> Work request
Find the line with "JBool false =>" in the entries below. Repeat it, every following line, and the line with "has none of", exactly and with nothing added.

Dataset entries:
= Beginning of Section =

(** * Nas.js: the Synology download-station client

    A shallow embedding of [src/models/Nas.js].  JavaScript values are an
    inductive type, objects are finite maps from property names to values,
    and the methods of class [Nas] are computations in a small monad that
    threads the instance, the console and the list of requests handed to
    axios, and that can complete normally or by throwing. *)

From stdpp Require Import base strings gmap pretty.
From Stdlib Require Import ZArith Ascii.

#[local] Set Warnings "-register-all".
Local Open Scope Z_scope.
Local Open Scope string_scope.

(** ** JavaScript values *)

(** The values that flow through the client: what a caller passes in, what
    a parsed response body holds, what a method resolves to.  Numbers are
    the integers: the program compares them with integer literals, tests
    them for truthiness and prints them, nothing else. *)
Inductive value :=
| JUndefined
| JNull
| JBool (b : bool)
| JNum (n : Z)
| JStr (s : string)
| JArr (elems : list value)
| JObj (fields : gmap string value).

(** ToBoolean, as applied by [if (e)]. *)
Definition truthy (v : value) : bool :=
  match v with
  | JUndefined | JNull => false
  | JBool b => b
  | JNum n => negb (Z.eqb n 0)
  | JStr s => negb (String.eqb s "")
  | JArr _ | JObj _ => true
  end.

(** ToString, as applied by [string + e]. *)
Fixpoint to_string (v : value) : string :=
  match v with
  | JUndefined => "undefined"
  | JNull => "null"
  | JBool true => "true"
  | JBool false => "false"
  | JNum n => pretty n
  | JStr s => s
  | JArr elems =>
      let elem x :=
        match x with
        | JUndefined | JNull => ""
        | _ => to_string x
        end in
      (fix join l :=
         match l with
         | [] => ""
         | [x] => elem x
         | x :: l' => elem x +:+ "," +:+ join l'
         end) elems
  | JObj _ => "[object Object]"
  end.

(** The property names the program reads off a response. *)
Inductive key := k_success | k_data | k_error | k_code | k_sid | k_tasks.

Definition key_name (k : key) : string :=
  match k with
  | k_success => "success"
  | k_data => "data"
  | k_error => "error"
  | k_code => "code"
  | k_sid => "sid"
  | k_tasks => "tasks"
  end.

(** What a thrown or rejected completion carries: the TypeError of a
    property read, the reason axios rejects with, the TypeError of
    [new URL]. *)
Inductive exn :=
| TypeError (target : value) (reading : key)
| Rejection (reason : value)
| InvalidURL (input : string).

(** [v.k]: reading a property of [undefined] or [null] throws a TypeError;
    an object yields its own property or [undefined]; every other value
    has none of the properties named by [key]. *)
Definition get_prop (v : value) (k : key) : exn + value :=
  match v with
  | JUndefined | JNull => inl (TypeError v k)
  | JObj fields => inr (default JUndefined (fields !! key_name k))
  | _ => inr JUndefined
  end.

(** ** URLs, requests and replies *)

(** A parsed [URL] object of Node's [url] module, by the components the
    class reads. *)
Record URL := {
  origin : string;
  protocol : string;
  host : string;
  hostname : string;
  port : string
}.

(** The request configuration handed to [axios.request].  [httpsAgent] is
    kept by its one option. *)
Record https_Agent := { rejectUnauthorized : bool }.

Record AxiosConfig := {
  baseURL : string;
  url : string;
  params : gmap string value;
  httpsAgent : https_Agent
}.

Record response := { status : Z; data : value }.

(** How the promise returned by [axios.request] settles. *)
Inductive settled :=
| Fulfilled (r : response)
| Rejected (reason : value).

(** ** The instance and the world around it *)

Record Nas := { _url : URL; _sid : value }.

(** One argument of [console.log]. *)
Inductive logged :=
| LogValue (v : value)
| LogError (e : exn).

Record World := {
  self : Nas;
  console : list logged;
  requests : list AxiosConfig
}.

Definition set_sid (v : value) (w : World) : World :=
  {| self := {| _url := _url (self w); _sid := v |};
     console := console w;
     requests := requests w |}.

Definition add_log (l : logged) (w : World) : World :=
  {| self := self w; console := console w ++ [l]; requests := requests w |}.

Definition add_request (c : AxiosConfig) (w : World) : World :=
  {| self := self w; console := console w; requests := requests w ++ [c] |}.

(** ** Computations *)

(** A computation runs in a world and completes normally with a result or
    abruptly with what was thrown; a promise that is awaited is such a
    computation, fulfilment being normal completion and rejection a throw. *)
Definition JS (A : Type) : Type := World -> (exn + A) * World.

Definition ret {A} (a : A) : JS A := fun w => (inr a, w).

Definition throw {A} (e : exn) : JS A := fun w => (inl e, w).

Definition bind {A B} (m : JS A) (f : A -> JS B) : JS B :=
  fun w =>
    match m w with
    | (inr a, w') => f a w'
    | (inl e, w') => (inl e, w')
    end.

(** [p.then(f)] *)
Definition then_ {A B} (p : JS A) (f : A -> JS B) : JS B := bind p f.

(** [p.catch(g)] *)
Definition catch_ {A} (p : JS A) (g : exn -> JS A) : JS A :=
  fun w =>
    match p w with
    | (inr a, w') => (inr a, w')
    | (inl e, w') => g e w'
    end.

Definition lift {A} (r : exn + A) : JS A := fun w => (r, w).

Definition this : JS Nas := fun w => (inr (self w), w).

Definition assign_sid (v : value) : JS unit := fun w => (inr tt, set_sid v w).

Definition console_log (l : logged) : JS unit := fun w => (inr tt, add_log l w).

Notation "'do' x <- m ; k" := (bind m (fun x => k))
  (at level 10, x name, m at level 100, k at level 200).
Notation "'exec' m ; k" := (bind m (fun _ => k))
  (at level 10, m at level 100, k at level 200).

(** [e.k] as a step of a computation. *)
Definition read (e : value) (k : key) : JS value := lift (get_prop e k).

(** ** class Nas *)

Section Client.

(** [new URL(s)] of Node: the parsed URL, or [None] where it throws. *)
Variable URL_parse : string -> option URL.

(** The network behind [axios.request]: how the request with a given
    configuration settles. *)
Variable transport : AxiosConfig -> settled.

Definition new_URL (s : string) : exn + URL :=
  match URL_parse s with
  | Some u => inr u
  | None => inl (InvalidURL s)
  end.

(** What [new Nas(url)] can be given: a [URL] object or any other value,
    [undefined] when the argument is left out. *)
Inductive ctor_arg :=
| OfURL (u : URL)
| OfValue (v : value).

Definition constructor (url : ctor_arg) : exn + Nas :=
  match url with
  | OfURL u => inr {| _url := u; _sid := JStr "" |}
  | OfValue (JStr s) =>
      match new_URL s with
      | inr u => inr {| _url := u; _sid := JStr "" |}
      | inl e => inl e
      end
  | OfValue _ =>
      match new_URL "https://localhost:5001" with
      | inr u => inr {| _url := u; _sid := JStr "" |}
      | inl e => inl e
      end
  end.

Definition axios_request (config : AxiosConfig) : JS response :=
  fun w =>
    (match transport config with
     | Fulfilled r => inr r
     | Rejected reason => inl (Rejection reason)
     end, add_request config w).

(** [new https.Agent({ rejectUnauthorized: false })] *)
Definition agent : https_Agent := {| rejectUnauthorized := false |}.

(** A parameter with a default value takes it when the argument is
    [undefined]. *)
Definition or_default (arg dflt : value) : value :=
  match arg with
  | JUndefined => dflt
  | _ => arg
  end.

Definition http_error (r : response) : logged :=
  LogValue (JStr ("Http error code: " +:+ to_string (JNum (status r)))).

Definition info_config (nas : Nas) : AxiosConfig :=
  {| baseURL := origin (_url nas);
     url := "/webapi/query.cgi";
     params := list_to_map
       [("api", JStr "SYNO.API.Info");
        ("version", JNum 1);
        ("method", JStr "query");
        ("query", JStr "all")];
     httpsAgent := agent |}.

Definition info : JS value :=
  do nas <- this;
  let config := info_config nas in
  catch_
    (then_ (axios_request config) (fun response =>
       if Z.eqb (status response) 200 then
         do ok <- read (data response) k_success;
         if truthy ok then
           read (data response) k_data
         else
           do err <- read (data response) k_error;
           do c <- read err k_code;
           exec console_log (LogValue (JStr ("API Error Code: " +:+ to_string c)));
           ret JUndefined
       else
         exec console_log (http_error response);
         ret JUndefined))
    (fun error => exec console_log (LogError error); ret JUndefined).

Definition login_config (nas : Nas) (nas_username nas_password : value)
  : AxiosConfig :=
  {| baseURL := origin (_url nas);
     url := "/webapi/auth.cgi";
     params := list_to_map
       [("api", JStr "SYNO.API.Auth");
        ("version", JNum 6);
        ("session", JStr "DownloadStation");
        ("format", JStr "sid");
        ("method", JStr "login");
        ("account", nas_username);
        ("passwd", nas_password)];
     httpsAgent := agent |}.

(** The [switch] of [login] over the error code; [case] compares with
    [===]. *)
Definition login_error (c : value) : option string :=
  match c with
  | JNum 400 => Some "No such account or incorrect password"
  | JNum 401 => Some "Account disabled"
  | JNum 402 => Some "Permission denied"
  | JNum 403 => Some "2-step verification code required"
  | JNum 404 => Some "Failed to authenticate 2-step verification code"
  | _ => None
  end.

Definition login (nas_username nas_password : value) : JS value :=
  do nas <- this;
  let config := login_config nas nas_username nas_password in
  catch_
    (then_ (axios_request config) (fun response =>
       if Z.eqb (status response) 200 then
         do ok <- read (data response) k_success;
         if truthy ok then
           do d <- read (data response) k_data;
           do s <- read d k_sid;
           exec assign_sid s;
           ret (JBool true)
         else
           do err <- read (data response) k_error;
           do c <- read err k_code;
           match login_error c with
           | Some msg => exec console_log (LogValue (JStr msg)); ret JUndefined
           | None => ret JUndefined
           end
       else
         exec console_log (http_error response);
         ret JUndefined))
    (fun error => exec console_log (LogError error); ret JUndefined).

Definition logout_config (nas : Nas) : AxiosConfig :=
  {| baseURL := origin (_url nas);
     url := "/webapi/auth.cgi";
     params := list_to_map
       [("api", JStr "SYNO.API.Auth");
        ("version", JNum 1);
        ("session", JStr "DownloadStation");
        ("method", JStr "logout")];
     httpsAgent := agent |}.

Definition logout : JS value :=
  do nas <- this;
  let config := logout_config nas in
  catch_
    (then_ (axios_request config) (fun response =>
       if Z.eqb (status response) 200 then
         read (data response) k_success
       else
         ret JUndefined))
    (fun error => exec console_log (LogError error); ret JUndefined).

Definition getTaskList_config (nas : Nas) (additional : value) : AxiosConfig :=
  {| baseURL := origin (_url nas);
     url := "/webapi/DownloadStation/task.cgi";
     params := list_to_map
       [("_sid", _sid nas);
        ("api", JStr "SYNO.DownloadStation.Task");
        ("version", JNum 1);
        ("method", JStr "list");
        ("additional", additional)];
     httpsAgent := agent |}.

Definition getTaskList (offset limit additional : value) : JS value :=
  let offset := or_default offset (JNum 0) in
  let limit := or_default limit (JNum (-1)) in
  let additional := or_default additional (JStr "") in
  do nas <- this;
  let config := getTaskList_config nas additional in
  catch_
    (then_ (axios_request config) (fun response =>
       if Z.eqb (status response) 200 then
         do ok <- read (data response) k_success;
         if truthy ok then
           do d <- read (data response) k_data;
           read d k_tasks
         else
           ret JUndefined
       else
         exec console_log (http_error response);
         ret JUndefined))
    (fun error => exec console_log (LogError error); ret JUndefined).

Definition getTaskInfo_config (nas : Nas) (id additional : value)
  : AxiosConfig :=
  {| baseURL := origin (_url nas);
     url := "/webapi/DownloadStation/task.cgi";
     params := list_to_map
       [("_sid", _sid nas);
        ("api", JStr "SYNO.DownloadStation.Task");
        ("version", JNum 1);
        ("method", JStr "getinfo");
        ("id", id);
        ("additional", additional)];
     httpsAgent := agent |}.

Definition getTaskInfo (id additional : value) : JS value :=
  let additional := or_default additional (JStr "") in
  do nas <- this;
  let config := getTaskInfo_config nas id additional in
  catch_
    (then_ (axios_request config) (fun response =>
       if Z.eqb (status response) 200 then
         do ok <- read (data response) k_success;
         if truthy ok then
           ret (data response)
         else
           ret JUndefined
       else
         exec console_log (http_error response);
         ret JUndefined))
    (fun error => exec console_log (LogError error); ret JUndefined).

Definition createTask_config (nas : Nas) (uri : value) : AxiosConfig :=
  {| baseURL := origin (_url nas);
     url := "/webapi/DownloadStation/task.cgi";
     params := list_to_map
       [("_sid", _sid nas);
        ("api", JStr "SYNO.DownloadStation.Task");
        ("version", JNum 3);
        ("method", JStr "create");
        ("uri", uri)];
     httpsAgent := agent |}.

= End of Section =

> Answer to this task
  | JBool false => "false"
  | JNum n => pretty n
  | JStr s => s
  | JArr elems =>
      let elem x :=
        match x with
        | JUndefined | JNull => ""
        | _ => to_string x
        end in
      (fix join l :=
         match l with
         | [] => ""
         | [x] => elem x
         | x :: l' => elem x +:+ "," +:+ join l'
         end) elems
  | JObj _ => "[object Object]"
  end.

(** The property names the program reads off a response. *)
Inductive key := k_success | k_data | k_error | k_code | k_sid | k_tasks.

Definition key_name (k : key) : string :=
  match k with
  | k_success => "success"
  | k_data => "data"
  | k_error => "error"
  | k_code => "code"
  | k_sid => "sid"
  | k_tasks => "tasks"
  end.

(** What a thrown or rejected completion carries: the TypeError of a
    property read, the reason axios rejects with, the TypeError of
    [new URL]. *)
Inductive exn :=
| TypeError (target : value) (reading : key)
| Rejection (reason : value)
| InvalidURL (input : string).

(** [v.k]: reading a property of [undefined] or [null] throws a TypeError;
    an object yields its own property or [undefined]; every other value
    has none of the properties named by [key]. *)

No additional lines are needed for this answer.